D'autres apports sont plus difficiles à identifier. Ainsi, en 2020, une ASBL clôturant ses activités a offert 75.000€ à Cap48, ce qui est évidemment un one shot, l'animateur précisant que d'autres ASBL ont été dans le même cas, dont la fanfare des volontaires de Thon (3), mais sans préciser le montant du don. Il ne semble pas que ce type de générosité avait déjà été mentionné l'an dernier. Les sommes ainsi récoltées semblent toutefois rester marginales. Une autre inconnue concerne l'apport 2020 du Lions Club, à qui il est rendu hommage et dont les responsables ont eu droit à une séquence de reportage, mais dont le montant versé n'a jamais communiqué, alors que c'était le cas en 2019 (4).
 
Ces éléments flous ne permettent pas de comprendre clairement si les contributions non mentionnées cette année, mais présentes antérieurement, ont eu lieu en 2020, ni de savoir combien ont rapporté les dons évoqués sans en préciser le montant. En regard des pertes enregistrées par ailleurs, ces apports non chiffrés sont-ils venus combler les pertes? La dramaturgie de l'émission reposant, toiut comme celle du Télévie, sur la hausse des sommes affichées au compteur, il serait étonnant que d'importants dons publics ou venant d'entreprises aient été privés de passage à l'antenne.
 
Marée de promesses?
 
Reste donc un élément: les promesses de dons. Comme pour le Télévie, c'est la seule donnée sur laquelle on ne dispose pas d'informations, sinon par le suivi de la valse régulière des chiffres affichés sur le tableau-marquoir. Lorsque débute le programme 2020, le montant y affiché était plus élevé de 140.000€ que celui de l'an dernier. Cela signifie-t-il que davantage de promesses avaient déjà été enregistrées?
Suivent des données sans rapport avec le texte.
(** ** The row fetchers on the three example records *)

(** C1: a finished record fetched twice from an empty cache directory.  The
    second fetch is served from the cache file (no getter is invoked), but it
    returns one cell fewer than the first: the file was written from the row
    with its last cell cut off. *)
Theorem second_fetch_of_finished_record_drops_a_cell :
  ∃ w1 w2,
    _get_record_rows_cached Model.env "demo.finished" [RUNS; RESULT_STR; NOTES]
      false (Some 100) Model.empty_world
    = (Ok ["2017-03-01 10:00"; "accuracy: 0.93"; "first run;seed 3"], w1)
    ∧ _get_record_rows_cached Model.env "demo.finished" [RUNS; RESULT_STR; NOTES]
        false (Some 100) w1
      = (Ok ["2017-03-01 10:00"; "accuracy: 0.93"], w2)
    ∧ getter_calls w2 = getter_calls w1
    ∧ _exp_record_field_getters Model.env STATUS Model.finished = Ok "Finished"
    ∧ is_STARTED Model.env "Finished" = false.
Proof.
  eexists _, _.
  split; [vm_compute; reflexivity|].
  split; [vm_compute; reflexivity|].
  repeat split.
Qed.

(** C2: one header requested for a finished record.  The miss path returns
    one cell; the cache hit that follows returns a row with no cell at all. *)
Theorem cache_hit_row_is_shorter_than_headers :
  ∃ row1 w1 row2 w2,
    _get_record_rows_cached Model.env "demo.broken" [DURATION] true None
      Model.empty_world = (Ok row1, w1)
    ∧ _get_record_rows_cached Model.env "demo.broken" [DURATION] true None w1
      = (Ok row2, w2)
    ∧ length row1 = length [DURATION]
    ∧ length row2 = 0.
Proof.
  eexists _, _, _, _.
  split; [vm_compute; reflexivity|].
  split; [vm_compute; reflexivity|].
  split; reflexivity.
Qed.

(** C3: a running record fetched under a truncation limit of 5.  The record's
    status is "Started" and tests equal to [ExpStatusOptions.STARTED], but
    the test of line 617 sees the status cell after truncation, "St...",
    which does not: the first fetch writes a cache file for the record, and
    a later fetch, under any limit, is served from that file without
    invoking a getter. *)
Theorem started_record_with_cut_status_is_cached :
  load_experiment_record Model.env "demo.running" = Ok Model.running
  ∧ _exp_record_field_getters Model.env STATUS Model.running = Ok "Started"
  ∧ is_STARTED Model.env "Started" = true
  ∧ (_get_record_rows Model.env "demo.running" ([RUNS; RESULT_STR] ++ [STATUS]) false
       (Some 5) Model.empty_world).1
    = Ok ["20..."; "<N..."; "St..."]
  ∧ is_STARTED Model.env "St..." = false
  ∧ files Model.empty_world !! cache_path Model.env "demo.running" [RUNS; RESULT_STR]
    = None
  ∧ ∃ w1 w2,
      _get_record_rows_cached Model.env "demo.running" [RUNS; RESULT_STR] false
        (Some 5) Model.empty_world
      = (Ok ["20..."; "<N..."], w1)
      ∧ files w1 !! cache_path Model.env "demo.running" [RUNS; RESULT_STR]
        = Some (Pickled ["20..."])
      ∧ _get_record_rows_cached Model.env "demo.running" [RUNS; RESULT_STR] false
          (Some 100) w1
        = (Ok ["20..."], w2)
      ∧ getter_calls w2 = getter_calls w1
      ∧ (_get_record_rows Model.env "demo.running" [RUNS; RESULT_STR] false
           (Some 100) w1).1
        = Ok ["2017-03-02 11:30"; "<No result>"].
Proof.
  split; [reflexivity|]. split; [reflexivity|]. split; [reflexivity|].
  split; [vm_compute; reflexivity|]. split; [reflexivity|].
  split; [vm_compute; reflexivity|].
  eexists _, _.
  split; [vm_compute; reflexivity|].
  split; [vm_compute; reflexivity|].
  split; [vm_compute; reflexivity|].
  split; [reflexivity|]. vm_compute. reflexivity.
Qed.

Lemma started_status_cell_witness :
  (_get_record_rows Model.env "demo.running" ([RUNS; RESULT_STR] ++ [STATUS]) false
     (Some 100) Model.empty_world).1
  = Ok ["2017-03-02 11:30"; "<No result>"; "Started"]
  ∧ files Model.empty_world
      !! cache_path Model.env "demo.running" [RUNS; RESULT_STR] = None
  ∧ ∃ w',
      fetch_repeatedly Model.env 3 "demo.running" [RUNS; RESULT_STR] false (Some 100)
        Model.empty_world
      = (Ok (replicate 3 ["2017-03-02 11:30"; "<No result>"]), w')
      ∧ files w' = files Model.empty_world
      ∧ length (getter_calls w') = 0 + 3 * (2 + 1).
Proof.
  split; [vm_compute; reflexivity|]. split; [vm_compute; reflexivity|].
  refine (proj2 (started_status_cell_is_recomputed_and_never_stored Model.env
    "demo.running" [RUNS; RESULT_STR] false (Some 100) Model.empty_world _
    ["2017-03-02 11:30"; "<No result>"; "Started"] "Started" Model.empty_world
    _ _ _) _ 3).
  - vm_compute. reflexivity.
  - reflexivity.
  - reflexivity.
  - vm_compute. reflexivity.
Defined.

Lemma unreadable_cache_file_witness :
  files Model.corrupted_world
    !! cache_path Model.env "demo.finished" [RUNS; RESULT_STR] = Some Unreadable
  ∧ load_experiment_record Model.env "demo.finished" = Ok Model.finished
  ∧ (_get_record_rows_cached Model.env "demo.finished" [RUNS; RESULT_STR] false
       (Some 100) Model.corrupted_world).1
    = Ok ["2017-03-01 10:00"; "accuracy: 0.93"]
  ∧ getter_calls
      (_get_record_rows_cached Model.env "demo.finished" [RUNS; RESULT_STR] false
         (Some 100) Model.corrupted_world).2
    = [("demo.finished", RUNS); ("demo.finished", RESULT_STR); ("demo.finished", STATUS)]
  ∧ warnings
      (_get_record_rows_cached Model.env "demo.finished" [RUNS; RESULT_STR] false
         (Some 100) Model.corrupted_world).2
    = [load_warning "demo.finished"].
Proof.
  assert (files Model.corrupted_world
    !! cache_path Model.env "demo.finished" [RUNS; RESULT_STR] = Some Unreadable)
    as Hfile by (vm_compute; reflexivity).
  split; [exact Hfile|]. split; [reflexivity|].
  destruct (unreadable_cache_file_is_treated_as_miss Model.env "demo.finished"
    [RUNS; RESULT_STR] false (Some 100) Model.corrupted_world Hfile)
    as (Hwarn & _ & _ & Hrow & _).
  destruct (Hrow Model.finished eq_refl (or_introl eq_refl)) as (Hres & Hcalls & _).
  split; [exact Hres|]. split; [exact Hcalls | exact Hwarn].
Defined.

Lemma shared_cache_file_witness :
  ∃ w1,
    _get_record_rows_cached Model.env "demo.finished" [RUNS; RESULT_STR; NOTES]
      false (Some 100) Model.empty_world
    = (Ok ["2017-03-01 10:00"; "accuracy: 0.93"; "first run;seed 3"], w1)
    ∧ (_get_record_rows Model.env "demo.finished" [RUNS; RESULT_STR; NOTES] true
         (Some 8) w1).1
      = Ok ["2017-..."; "accur..."; "first..."]
    ∧ _get_record_rows_cached Model.env "demo.finished" [RUNS; RESULT_STR; NOTES]
        true (Some 8) w1
      = (Ok ["2017-03-01 10:00"; "accuracy: 0.93"], w1).
Proof.
  eexists. split; [vm_compute; reflexivity|].
  split; [vm_compute; reflexivity|].
  apply (proj1 (cache_file_is_shared_across_truncation_limits Model.env
                  "demo.finished" [RUNS; RESULT_STR; NOTES])).
  vm_compute. reflexivity.
Defined.

Lemma faulted_cell_witness :
  load_experiment_record Model.env "demo.broken" = Ok Model.broken
  ∧ (∃ row,
       (_get_record_rows Model.env "demo.broken" [RUNS; RESULT_STR; NOTES] false
          (Some 100) Model.empty_world).1 = Ok row
       ∧ length row = 3
       ∧ row !! 0 = Some "2017-03-03 09:15"
       ∧ row !! 1 = Some "<Display Error>"
       ∧ row !! 2 = Some "")
  ∧ (_get_record_rows Model.env "demo.broken" [RUNS; RESULT_STR; NOTES] true
       (Some 100) Model.empty_world).1
    = Raise (PyError "IOError" "result.pkl").
Proof.
  split; [reflexivity|].
  destruct (faulted_cell_gets_placeholder_or_error_propagates Model.env "demo.broken"
    Model.broken [RUNS; RESULT_STR; NOTES] (Some 100) Model.empty_world eq_refl)
    as [(row & w' & Hrun & Hlen & Hcell & _) Hraise].
  split.
  - exists row. rewrite Hrun. split; [reflexivity|]. split; [exact Hlen|].
    split; [exact (Hcell 0 RUNS eq_refl)|].
    split; [exact (Hcell 1 RESULT_STR eq_refl) | exact (Hcell 2 NOTES eq_refl)].
  - rewrite (Hraise [RUNS] RESULT_STR [NOTES] (PyError "IOError" "result.pkl") eq_refl).
    + reflexivity.
    + repeat constructor. by eexists.
    + reflexivity.
Defined.

(** C4 as stated fails under a short truncation limit: the getter of "Result"
    fails for this record, and with a limit of 8 the cell returned for it is
    the cut text, not "<Display Error>". *)
Lemma truncated_placeholder_counterexample :
  _exp_record_field_getters Model.env RESULT_STR Model.broken
  = Raise (PyError "IOError" "result.pkl")
  ∧ (_get_record_rows Model.env "demo.broken" [RUNS; RESULT_STR; NOTES] false
       (Some 8) Model.empty_world).1
    = Ok ["2017-..."; "<Disp..."; ""]
  ∧ "<Disp..." ≠ "<Display Error>".
Proof. split; [reflexivity|]. split; [vm_compute; reflexivity|]. discriminate. Qed.

(** * The dispatcher *)

Lemma foldl_min_spec (x : nat) (l : list nat) :
  foldl Nat.min x l ∈ x :: l ∧ ∀ y, y ∈ x :: l → foldl Nat.min x l ≤ y.
Proof.
  revert x. induction l as [|z l IH]; intros x; simpl.
  - split; [apply list_elem_of_here|].
    intros y Hy. apply list_elem_of_singleton in Hy. lia.
  - destruct (IH (Nat.min x z)) as [Hin Hle]. split.
    + apply elem_of_cons in Hin as [Hm|Hin].
      * rewrite Hm. destruct (Nat.min_spec x z) as [[_ ->]|[_ ->]].
        -- apply list_elem_of_here.
        -- apply list_elem_of_further, list_elem_of_here.
      * by do 2 apply list_elem_of_further.
    + intros y Hy.
      assert (foldl Nat.min (Nat.min x z) l ≤ Nat.min x z) as Hmin
        by apply Hle, list_elem_of_here.
      apply elem_of_cons in Hy as [->|Hy]; [lia|].
      apply elem_of_cons in Hy as [->|Hy]; [lia|].
      by apply Hle, list_elem_of_further.
Qed.

Lemma py_index_first (x : nat) (l : list nat) :
  x ∈ l →
  ∃ i, Dispatch.py_index x l = Some i ∧ l !! i = Some x
       ∧ ∀ j y, j < i → l !! j = Some y → y ≠ x.
Proof.
  induction l as [|z l IH]; intros Hin; [by apply elem_of_nil in Hin|].
  simpl. destruct (Nat.eqb_spec x z) as [->|Hne].
  - exists 0. repeat split. intros j y Hj. lia.
  - apply elem_of_cons in Hin as [?|Hin]; [done|].
    destruct (IH Hin) as (i & -> & Hi & Hfirst). exists (S i).
    repeat split; [done|]. intros [|j] y Hj; simpl.
    + intros [= ->]. congruence.
    + apply Hfirst. lia.
Qed.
Et la récolte des promesses s'est-elle envolée par la suite? À plusieurs reprises pendant l'émission, les animateurs mentionneront que le call center est saturé, et qu'il y a lieu de privilégier les moyens de participation électroniques. Le rush a-t-il été tel qu'il aurait permis de combler l'immense gap dans les dons enregistrés avant le dernier week-end? À ce stade, cette configuration ne peut qu'interpeller. Et la question doit rester ouverte. Et ce d'autant que l'émission en direct de cette année aura réussi à battre tous les records… alors que, en durée, le programme n'aura jamais été aussi court.
En 2020, l'émission n'a duré qu'un peu plus de trois heures (alors que les grilles annonçant le programme prévoyaient 3h30) (5). Il y a cinq ans, selon les horodatages CIM, celle-ci avait duré… près de quatre heures, soit un peu moins d'une heure de plus. 
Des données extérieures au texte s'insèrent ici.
(** * Marshalling layer of the Metview Python bindings (mpy/metview.py)

    A shallow embedding of the argument encoder, the tagged decoder and the
    Request entity of [mpy/metview.py].  The native engine behind the cffi
    handle [lib] is an external collaborator: it is an [Engine], a state type
    together with its answer to every foreign call, and every foreign call the
    host makes is recorded, with the engine's answer, in a log. *)

From Stdlib Require Import ZArith List String Ascii Bool Lia.
From Stdlib Require Import Floats.SpecFloat.
Import ListNotations.
Local Open Scope string_scope.
Local Open Scope Z_scope.

(** ** Host-side scalars *)

(** A Python [float] and a C [double]: the IEEE 754 binary64 values. *)
Definition pyfloat : Type := spec_float.

Definition prec : Z := 53.
Definition emax : Z := 1024.

(** A Python [str] is held as the byte string of its UTF-8 encoding, so
    [s.encode('utf-8')] hands the same bytes over. *)
Definition bytes : Type := string.

Definition str_encode (s : string) : bytes := s.

(** A cffi pointer is an address; address 0 is [ffi.NULL]. *)
Definition ptr : Type := Z.
Definition NULL : ptr := 0.

(** A [char *] returned by the engine: [None] is the NULL pointer, otherwise
    the bytes up to the terminating zero. *)
Definition cstr : Type := option bytes.

(** Well-formed UTF-8 byte sequences (Unicode, table 3-7). *)
Definition in_range (lo hi b : N) : bool := (N.leb lo b && N.leb b hi)%bool.

Definition cont (b : N) : bool := in_range 128 191 b.

Fixpoint utf8_wf (l : list N) : bool :=
  match l with
  | [] => true
  | b0 :: t0 =>
    if N.leb b0 127 then utf8_wf t0
    else match t0 with
    | [] => false
    | b1 :: t1 =>
      if in_range 194 223 b0 then cont b1 && utf8_wf t1
      else match t1 with
      | [] => false
      | b2 :: t2 =>
        if in_range 224 239 b0 then
          (if N.eqb b0 224 then in_range 160 191 b1
           else if N.eqb b0 237 then in_range 128 159 b1
           else cont b1) && cont b2 && utf8_wf t2
        else match t2 with
        | [] => false
        | b3 :: t3 =>
          if in_range 240 244 b0 then
            (if N.eqb b0 240 then in_range 144 191 b1
             else if N.eqb b0 244 then in_range 128 143 b1
             else cont b1) && cont b2 && cont b3 && utf8_wf t3
          else false
        end
      end
    end
  end%bool.

Definition byte_values (b : bytes) : list N :=
  map N_of_ascii (list_ascii_of_string b).

(** ** Exceptions and the host monad *)

(** [MultipleValues f a] is the [TypeError] the interpreter raises when the
    call of [f] is given a keyword argument called [a] although a positional
    argument already fills the parameter [a]; the others are raised by the
    code itself. *)
Inductive PyExn : Type :=
| TypeError (msg : string) (kind : string)
| MultipleValues (function : string) (argument : string)
| Exception (msg : string)
| OverflowError (msg : string)
| UnicodeDecodeError (codec : string)
| RuntimeError (msg : string).

(** What running a piece of host code gives: a value, a raised exception, or
    a recursion that did not finish within the depth allowed. *)
Inductive Outcome (A : Type) : Type :=
| Ok (a : A)
| Raise (e : PyExn)
| OutOfFuel.
Arguments Ok {A} a.
Arguments Raise {A} e.
Arguments OutOfFuel {A}.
Faire beaucoup mieux, en moins de temps, et alors que des secteurs habituels de recettes sont en baisse, est un véritable exploit!

Frédéric ANTOINE.


(1) Pour être de bon compte, il faut reconnaître que les pouvoirs publics adoptent exactement la même attitude vis-à-vis du FNRS lors du Télévie.
(2) On notera à ce propos l'erreur cocasse qui a un temps laissé croire que la ministre Morreale ne donnait que 150.000€, soit le même montant qu'en 2019. Un erratum a dû être apporté par la suite par l'animatrice afin de préciser que la somme offerte en 2020 était équivalente à celle de la Région bruxelloise.
(3) Les responsables de cette ASBL en dissolution étaient passés à l'antenne dans le Télévie, à qui ils avaient donné 25.000€. 
(4) En 2019, ce service-club avait donné 245.000€.
(5) En 2020, le Télévie a, lui aussi, été particulièrement court.